Data>
(** The characters of [String.prototype.trim] and of [\s] below 256:
    TAB, LF, VT, FF, CR, SPACE and NO-BREAK SPACE. *)
Definition is_ws (c : ascii) : bool :=
  let n := code c in
  ((9 <=? n) && (n <=? 13))%nat || (n =? 32)%nat || (n =? 160)%nat.

Definition nl : ascii := ascii_of_nat 10.
Definition cr : ascii := ascii_of_nat 13.
(** The double quote character, written by its code. *)
Definition dq_char : ascii := ascii_of_nat 34.
Definition dq : string := String dq_char EmptyString.
Definition sq_char : ascii := ascii_of_nat 39.

Fixpoint ltrim (s : string) : string :=
  match s with
  | EmptyString => EmptyString
  | String a s' => if is_ws a then ltrim s' else s
  end.

Fixpoint rtrim (s : string) : string :=
  match s with
  | EmptyString => EmptyString
  | String a s' =>
      let r := rtrim s' in
      match r with
      | EmptyString => if is_ws a then EmptyString else String a EmptyString
      | _ => String a r
      end
  end.

(** [s.trim()] *)
Definition trim (s : string) : string := rtrim (ltrim s).

(** [s.split(c)] for a one-character separator. *)
Fixpoint split_on (c : ascii) (s : string) : list string :=
  match s with
  | EmptyString => [EmptyString]
  | String a s' =>
      if Ascii.eqb a c then EmptyString :: split_on c s'
      else match split_on c s' with
           | [] => [String a EmptyString]
           | w :: ws => String a w :: ws
           end
  end.

(** [s.split('\n')] *)
Definition split_nl (s : string) : list string := split_on nl s.

(** [s.split('\n')[0]] (always defined: [split] returns a non-empty array). *)
Definition first_line (s : string) : string :=
  match split_nl s with
  | [] => EmptyString
  | l :: _ => l
  end.

(** [s.substring(0, n)] for [n >= 0]. *)
Definition substring0 (n : Z) (s : string) : string :=
  substring 0 (Z.to_nat n) s.

Fixpoint starts_with (p s : string) : bool :=
  match p, s with
  | EmptyString, _ => true
  | String a p', String b s' => Ascii.eqb a b && starts_with p' s'
  | String _ _, EmptyString => false
  end.

(** [s.includes(p)] *)
Fixpoint includes (p s : string) : bool :=
  starts_with p s ||
  match s with
  | EmptyString => false
  | String _ s' => includes p s'
  end.

(** Truthiness of a string-or-null value: [null], [undefined] and [""] are
    falsy. *)
Definition truthy (o : option string) : bool :=
  match o with
  | None => false
  | Some s => negb (String.eqb s EmptyString)
  end.

(** [String.prototype.toLowerCase] on Latin-1. *)
Definition lower (c : ascii) : ascii :=
  let n := code c in
  if ((65 <=? n) && (n <=? 90))%nat || ((192 <=? n) && (n <=? 222) && negb (n =? 215))%nat
  then ascii_of_nat (n + 32) else c.

Fixpoint to_lower (s : string) : string :=
  match s with
  | EmptyString => EmptyString
  | String a s' => String (lower a) (to_lower s')
  end.

(** [Number.parseInt(d, 10)] on a non-empty run of decimal digits. *)
Fixpoint digits_value_aux (acc : Z) (s : string) : Z :=
  match s with
  | EmptyString => acc
  | String a s' => digits_value_aux (acc * 10 + Z.of_nat (code a - 48)) s'
  end.

Definition parseInt10 (s : string) : Z := digits_value_aux 0 s.

(** Number of ['\n'] characters: [(s.match(/\n/g) || []).length]. *)
Fixpoint count_nl (s : string) : Z :=
  match s with
  | EmptyString => 0
  | String a s' => (if Ascii.eqb a nl then 1 else 0) + count_nl s'
  end.

End JS.

Import JS.

(* ------------------------------------------------------------------ *)
(** ** Regular expressions (the ECMAScript backtracking matcher) *)

Module Regex.

Inductive re : Type :=
| Chr (c : ascii)                  (** a literal character *)
| Cls (p : ascii -> bool)          (** a character class *)
| Seq (r1 r2 : re)
| Alt (r1 r2 : re)                 (** [r1|r2], left alternative first *)
| Star (greedy : bool) (r : re)    (** [r*] (greedy) or [r*?] (lazy) *)
| Grp (n : nat) (r : re)           (** capturing group number [n] *)
| Bol                              (** [^] without the [m] flag *)
| WordB.                           (** [\b] *)

Fixpoint re_size (r : re) : nat :=
  match r with
  | Chr _ | Cls _ | Bol | WordB => 1
  | Seq r1 r2 | Alt r1 r2 => S (re_size r1 + re_size r2)
  | Star _ r1 | Grp _ r1 => S (re_size r1)
  end.

(** Derived forms. *)
(** The empty regex: zero iterations of a class that matches nothing. *)
Definition Eps : re := Star true (Cls (fun _ => false)).
Definition Plus (r : re) : re := Seq r (Star true r).
Definition Opt (r : re) : re := Alt r Eps.
Fixpoint Lit (s : string) : re :=
  match s with
  | EmptyString => Eps
  | String a EmptyString => Chr a
  | String a s' => Seq (Chr a) (Lit s')
  end.

(** Character classes. *)
Definition in_range (lo hi : nat) (c : ascii) : bool :=
  ((lo <=? code c) && (code c <=? hi))%nat.
Definition is_digit : ascii -> bool := in_range 48 57.
Definition is_alpha (c : ascii) : bool := in_range 65 90 c || in_range 97 122 c.
Definition is_word (c : ascii) : bool := is_alpha c || is_digit c || (code c =? 95)%nat.
(** [.] : anything but a line terminator *)
Definition dot (c : ascii) : bool := negb (Ascii.eqb c nl || Ascii.eqb c cr).
Definition any (_ : ascii) : bool := true.
(** * Dashboard_lyca: ingestion, price parsing and aggregation logic

    A shallow embedding of the data-handling code of the two Streamlit
    dashboards [app.py] and [app2.py]: the price-table walk with its
    [current_category] state, the price-cell check that feeds the averages
    and the price-difference table, the clinician counts per service, the
    service-coverage table and [categorize_specialization]; then the
    selected-category view, the location totals, the clinician and service
    filters with their metrics, the clinician cards, and the loading of the
    per-category price lists.

    Conventions of the embedding.
    - A Python [str] is a Rocq [string] whose characters are the code points
      0..255 (Latin-1), so the pound sign is the single character 163.  The
      character predicates below are Python's on that range.
    - A dataframe cell is [option string]: [None] is pandas' NaN (a missing
      cell), [Some s] a text cell.
    - A price is an exact rational of [Q], kept in lowest terms with [Qred],
      so equal amounts are equal terms; the coverage percentages, which
      numpy computes from integer counts, are binary64 values ([Np]).
    - A [try] block is a computation in the [exc] monad; [Raise] is the
      exception reaching the [except] clause. *)

From Stdlib Require Import Bool Arith ZArith QArith Qround Lia List Permutation.
From Stdlib Require Import Ascii String.
From Stdlib Require PrimFloat Uint63.
Import ListNotations.

Close Scope Q_scope.
Open Scope string_scope.
Open Scope bool_scope.
Open Scope list_scope.

(** ** Python string primitives on Latin-1 text *)

Module PyStr.

Definition code (c : ascii) : nat := nat_of_ascii c.

Definition between (lo hi n : nat) : bool := (lo <=? n)%nat && (n <=? hi)%nat.

(** [c.isspace()]: TAB..CR, FS..US, space, NEL and the no-break space. *)
Definition isspace (c : ascii) : bool :=
  let n := code c in
  between 9 13 n || between 28 32 n || (n =? 133)%nat || (n =? 160)%nat.

(** The ASCII digits, accepted by [float]. *)
Definition is_ascii_digit (c : ascii) : bool := between 48 57 (code c).

(** [c.isdigit()]: the ASCII digits and the superscripts 2, 3 and 1
    (178, 179, 185), which are digits for [isdigit] but not for [float]. *)
Definition isdigit_char (c : ascii) : bool :=
  let n := code c in
  is_ascii_digit c || (n =? 178)%nat || (n =? 179)%nat || (n =? 185)%nat.

(** [c.lower()]: A..Z and the accented capitals 192..222 (not the
    multiplication sign 215) move up by 32. *)
Definition lower_char (c : ascii) : ascii :=
  let n := code c in
  if between 65 90 n || (between 192 222 n && negb (n =? 215)%nat)
  then ascii_of_nat (n + 32) else c.

Fixpoint lower (s : string) : string :=
  match s with
  | EmptyString => EmptyString
  | String c s' => String (lower_char c) (lower s')
  end.

(** [sub in s] *)
Fixpoint contains (sub s : string) : bool :=
  prefix sub s ||
  match s with
  | EmptyString => false
  | String _ s' => contains sub s'
  end.

(** [s.replace(c, '')] for a one-character [c] *)
Fixpoint remove_char (c : ascii) (s : string) : string :=
  match s with
  | EmptyString => EmptyString
  | String d s' =>
      if Ascii.eqb d c then remove_char c s' else String d (remove_char c s')
  end.

Fixpoint lstrip (s : string) : string :=
  match s with
  | EmptyString => EmptyString
  | String c s' => if isspace c then lstrip s' else s
  end.

Fixpoint rstrip (s : string) : string :=
  match s with
  | EmptyString => EmptyString
  | String c s' =>
      match rstrip s' with
      | EmptyString => if isspace c then EmptyString else String c EmptyString
      | r => String c r
      end
  end.

(** [s.strip()] *)
Definition strip (s : string) : string := rstrip (lstrip s).

Fixpoint all_chars (p : ascii -> bool) (s : string) : bool :=
  match s with
  | EmptyString => true
  | String c s' => p c && all_chars p s'
  end.

(** [s.isdigit()]: non-empty and every character a digit. *)
Definition isdigit (s : string) : bool :=
  match s with
  | EmptyString => false
  | _ => all_chars isdigit_char s
  end.

(** [s.split(sep)] for a one-character separator: never the empty list. *)
Fixpoint split (sep : ascii) (s : string) : list string :=
  match s with
  | EmptyString => [EmptyString]
  | String c s' =>
      if Ascii.eqb c sep then EmptyString :: split sep s'
      else match split sep s' with
           | h :: t => String c h :: t
           | [] => [String c EmptyString]
           end
  end.

Fixpoint count_char (c : ascii) (s : string) : nat :=
  match s with
  | EmptyString => 0
  | String d s' => (if Ascii.eqb d c then 1 else 0) + count_char c s'
  end.

(** Value of a run of ASCII digits read left to right. *)
Fixpoint digits_value (acc : N) (s : string) : N :=
  match s with
  | EmptyString => acc
  | String c s' => digits_value (10 * acc + (N_of_ascii c - 48))%N s'
  end.

(** Number of characters after the first ["."], 0 when there is none. *)
Fixpoint frac_len (s : string) : nat :=
  match s with
  | EmptyString => 0
  | String c s' => if Ascii.eqb c "." then String.length s' else frac_len s'
  end.

(** [float(s)] on the strings the dashboards pass to it, which are
    non-empty mixes of [isdigit] characters and dots: such a string
    converts exactly when its digits are ASCII and it holds at most one
    dot (["5."], [".5"] and ["5.5"] convert, ["1.2.3"] and a superscript
    digit raise ValueError).  [None] is the ValueError. *)
Definition float (s : string) : option Q :=
  if all_chars (fun c => is_ascii_digit c || Ascii.eqb c ".") s
     && negb (all_chars (fun c => Ascii.eqb c ".") s)
     && (count_char "." s <=? 1)%nat
  then Some (Qred (Z.of_N (digits_value 0 (remove_char "." s))
                   # Pos.of_nat (10 ^ frac_len s))%Q)
  else None.

End PyStr.

(** ** Shared data model *)

(** A dataframe cell read by [pd.read_csv]: [None] is NaN. *)
Definition Cell : Type := option string.

(** [pd.isna(c)] *)
Definition isna (c : Cell) : bool :=
  match c with None => true | Some _ => false end.

(** [str(c)]: NaN prints as ["nan"]. *)
Definition str (c : Cell) : string :=
  match c with None => "nan" | Some s => s end.

(** The pound sign, code point 163. *)
Definition pound : ascii := "163"%char.

(** The [try]/[except] blocks: a computation either finishes with a value or
    raises into the enclosing [except]. *)
Inductive exc (A : Type) : Type :=
| Ok (a : A)
| Raise.
Arguments Ok {A} a.
Arguments Raise {A}.

Definition bind {A B : Type} (m : exc A) (k : A -> exc B) : exc B :=
  match m with Ok a => k a | Raise => Raise end.

Notation "x <- m ;; k" := (bind m (fun x => k))
  (at level 61, m at next level, right associativity).

(** [for a in l: s = body(s, a)] inside a [try] block. *)
Fixpoint for_each {A S : Type} (body : S -> A -> exc S) (l : list A) (s : S)
  : exc S :=
  match l with
  | [] => Ok s
  | a :: l' => s' <- body s a ;; for_each body l' s'
  end.

(** [round(x, 1)] of the price-difference loop, on exact rationals: to the
    nearest tenth, a tie going to the even tenth. *)
Definition round_half_even (x : Q) : Z :=
  let f := Qfloor x in
  match Qcompare (x - inject_Z f)%Q (1 # 2)%Q with
  | Lt => f
  | Gt => (f + 1)%Z
  | Eq => if Z.even f then f else (f + 1)%Z
  end.

Definition round1 (x : Q) : Q := Qred (round_half_even (x * 10)%Q # 10).

(** [sum(l)] *)
Definition sum (l : list Q) : Q := fold_left Qplus l 0%Q.

(** ** numpy arithmetic on float64 *)

Module Np.

(** The float64 of an integer (exact below 2^53, as every count is). *)
Definition of_Z (z : Z) : PrimFloat.float := PrimFloat.of_uint63 (Uint63.of_Z z).

Definition of_nat (n : nat) : PrimFloat.float := of_Z (Z.of_nat n).

(** 2^52: from there on every float64 is an integer. *)
Definition two52 : PrimFloat.float := of_Z 4503599627370496.

(** [np.rint(x)] for [x >= 0]: to the nearest integer, a tie going to the
    even one; adding and removing 2^52 rounds that way. *)
Definition rint (x : PrimFloat.float) : PrimFloat.float :=
  if PrimFloat.ltb x two52
  then PrimFloat.sub (PrimFloat.add x two52) two52
  else x.

(** [x.round(1)] of an array: [rint(x * 10.0) / 10.0]. *)
Definition round1 (x : PrimFloat.float) : PrimFloat.float :=
  PrimFloat.div (rint (PrimFloat.mul x (of_Z 10))) (of_Z 10).

(** [(count / total * 100).round(1)] *)
Definition percent (count total : nat) : PrimFloat.float :=
  round1 (PrimFloat.mul (PrimFloat.div (of_nat count) (of_nat total)) (of_Z 100)).

(** The float64 nearest to [z / 10]. *)
Definition tenths (z : Z) : PrimFloat.float := PrimFloat.div (of_Z z) (of_Z 10).

End Np.

(** ** app.py *)

Module App.

(** A row of [Lyca_prices.csv]: service name and the two location prices
    ([row.iloc[0]], [row.iloc[1]], [row.iloc[2]]). *)
Record PriceRow : Type := mkRow { col0 : Cell; col1 : Cell; col2 : Cell }.

(** What the pricing page writes for a row. *)
Inductive Rendered : Type :=
| CategoryHeading (category : string)
| ServiceLine (service canary_price orpington_price : string).

(** The three branches of the loop body at lines 398-405. *)
Inductive RowKind : Type := Blank | CategoryHeader | ServiceData.

Definition row_kind (row : PriceRow) : RowKind :=
  match col0 row with
  | None => Blank
  | Some service_name =>
      if String.eqb (PyStr.strip service_name) "" then Blank
      else if isna (col1 row) && isna (col2 row) then CategoryHeader
      else ServiceData
  end.

(** [row.iloc[i] if pd.notna(row.iloc[i]) else 'N/A'] *)
Definition shown_price (c : Cell) : string :=
  match c with Some s => s | None => "N/A" end.

Section PricingPage.

(** The text typed in the search box. *)
Variable search_price : string.

(** [search_price and search_price.lower() not in str(service_name).lower()] *)
Definition filtered_out (service_name : string) : bool :=
  negb (String.eqb search_price "")
  && negb (PyStr.contains (PyStr.lower search_price) (PyStr.lower service_name)).

(** One iteration of the loop at lines 395-422: the new value of
    [current_category] and what is written. *)
Definition show_row (current_category : option string) (row : PriceRow)
  : option string * list Rendered :=
  match col0 row with
  | None => (current_category, [])
  | Some service_name =>
      if String.eqb (PyStr.strip service_name) "" then (current_category, [])
      else if isna (col1 row) && isna (col2 row)
           then (Some service_name, [CategoryHeading service_name])
      else if filtered_out service_name then (current_category, [])
      else (current_category,
            [ServiceLine service_name (shown_price (col1 row))
                                      (shown_price (col2 row))])
  end.

(** The loop, from a given [current_category] and page so far. *)
Definition show_rows (st : option string * list Rendered)
           (rows : list PriceRow) : option string * list Rendered :=
  fold_left (fun (st : option string * list Rendered) row =>
               let (current_category', written) := show_row (fst st) row in
               (current_category', snd st ++ written))
            rows st.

Task item> Using the entries above, find all lines with "iloc". Copy them.

Response below>
    ([row.iloc[0]], [row.iloc[1]], [row.iloc[2]]). *)
(** [row.iloc[i] if pd.notna(row.iloc[i]) else 'N/A'] *)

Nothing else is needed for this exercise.